[TonyBegg]

Hi Claudia. Thanks it is good to know that Karin is not alone. It is only because Karin qualifies for Medicaid under the new ACA that she can afford to be on Eltrombopag (I think that is the same as Promacta). I guess the thing for now is to hang in there and not make hasty decisions (or let the doctors make them for you). I will try to keep you posted with any progress from Karin so we can compare notes. Karin has been trying to keep the cyclosporin baseline serum levels up above 200 too, and when the tingling in her lips stops she looks at getting another blood test for it and upping it slightly (she had renal toxicity problems early on but that sorted out when the dose was adjusted).

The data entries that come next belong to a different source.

(* ===== verification/Dispatch.v ===== *)
(** * Choosing the next process to run ([schedcheck])

    [pick_new] puts a process that lost the processor back on its queue and takes the
    process [pick_proc] returns; [schedcheck] delivers the message that waits for it
    before it runs.  A delivery that faults blocks the process, and another one is
    picked: the loop ends because every turn delivers a message or blocks a process on
    VM. *)
From S2P Require Import Prelude PList KMonad Timers Types KState Memory Sched SchedInv Balance.
From S2P Require Import PickProc PickSpec.
From S2P Require Import Notify Copy Ipc IpcInv IpcSafe CopySafe IpcTop.

Lemma ipc_inv_bill o s : ipc_inv s -> ipc_inv (set_bill_ptr o s).
Proof. by apply ipc_inv_same. Qed.

Lemma ipc_inv_rand v s : ipc_inv s -> ipc_inv (set_rand_next v s).
Proof. by apply ipc_inv_same. Qed.

Lemma ipc_inv_current c s :
  slot c -> is_free s c = false -> ipc_inv s -> ipc_inv (set_proc_ptr (Some c) s).
Proof.
  intros Hc Hf ([[W1 W2 _ W4] [Q [Q1 Q2 Q3 Q4]]] &
    [[I1 I2 I3 I4 I5 _ I7 I8 I9] [P1 P2 P3] A [C [C1 C2 C3]]] & Hp).
  split; [split; [split; try done|exists Q; by split]|split; [split; [split; try done|by split|exact A|
    exists C; by split]|exact Hp]].
  - destruct (I3 c Hc Hf) as (i & Hi & _). by exists c, i.
  - intros c' [= <-]. done.
Qed.
#[export] Instance serves_safecopy : Serves safecopy_request do_safecopy.
Proof.
  intros s m Hs (Hc & Hseg & Hb & Hno). unfold do_safecopy. apply wpx_bind, wpx_gets, wpx_bind, wpx_gets.
  rewrite (sg_code _ _ Hs).
  assert (Hcopy : forall src_seg dst_seg access, 0 <= src_seg <= 2 -> 0 <= dst_seg <= 2 ->
    wpx False (do r <- safecopy (m2_i1 m) (who_e s) (m2_i3 m) src_seg dst_seg (u32 (m2_l2 m)) (u32 (m2_l1 m))
      (u32 (m2_p1 m)) access; reply r m) (served s m) s).
  { intros ss ds ac Hss Hds. pose proof (u32_range (m2_l2 m)). pose proof (u32_range (m2_l1 m)).
    apply wpx_bind. eapply wpx_conseq;
      [apply safecopy_wp; [by eapply sg_inv|done|by eapply sg_live|lia|done|done|done]|].
    intros r s' [(_ & -> & _)|(v & o & _ & C)]; [by apply wpx_refuse|].
    by apply wpx_reply; [apply good_held, C|]. }
  destruct Hc as [-> | ->]; by apply Hcopy.
Qed.

(** A copy of some bytes between segments of processes. *)
Definition copy_request (s : kstate) (m : message) : Prop :=
  0 <= m5_s1 m <= 2 /\ 0 <= m5_s2 m <= 2 /\ u32 (m5_l3 m) <> 0 /\ no_answer s.

Lemma copy_end_ok_wp s m va :
  wpx False (copy_end_ok m va) (fun r s' => s' = s /\ forall va', r = inr va' -> va_segment va' = va_segment va) s.
Proof.
  unfold copy_end_ok. set (va1 := if _ =? SELF then _ else va).
  assert (Hv : va_segment va1 = va_segment va) by (unfold va1; by destruct (_ =? SELF)). clearbody va1.
  apply wpx_bind, (wpx_conseq _ _ (fun _ s' => s' = s)).
  - destruct (negb _); [|by apply wpx_ret]. apply wpx_bind, wpx_isokendpt; [intros d _ _ _ _|]; by apply wpx_ret.
  - intros ok s' ->. destruct (negb ok); [by apply wpx_ret|]. destruct (_ && _); [by apply wpx_ret|].
    apply wpx_ret. split; [done|]. by intros va' [= <-].
Qed.

#[export] Instance serves_copy : Serves copy_request do_copy.
Proof.
  intros s m Hs (H1 & H2 & Hb & Hno). unfold do_copy. apply wpx_bind.
  eapply wpx_conseq; [apply copy_end_ok_wp|]. intros [e|src] s' [-> Hsrc]; [by apply wpx_refuse|].
  apply wpx_bind. eapply wpx_conseq; [apply copy_end_ok_wp|]. intros [e|dst] s' [-> Hdst]; [by apply wpx_refuse|].
  specialize (Hsrc src eq_refl). specialize (Hdst dst eq_refl). cbn [va_segment] in *.
  pose proof (u32_range (m5_l3 m)). apply wpx_bind.
  eapply wpx_conseq; [apply virtual_copy_done; [by eapply sg_inv|done|lia|lia|lia|by eapply sg_live]|].
  intros r s' C. by apply wpx_reply; [apply good_held, C|].
Qed.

Changes in eltrombopag which is hard on the liver cause momentary tummy upsets until the body gets used to the higher dose. For refractory AA the dose can be taken quite high (our hematologist uses it for other thrombocytopenias). Karin was born in June 1962 so you can compare age if you want. She does seem somehow stronger since the ATG although straight after was tough. She is not on antivirals/antibiotics (because of the earlier renal toxicity - they exacerbate the cyclosporin toxicity), but has had that aspirated drug against protozoa induced pneumonia - sorry my memory..). Keeping cheerful is a big part of treatment I feel. Good luck!!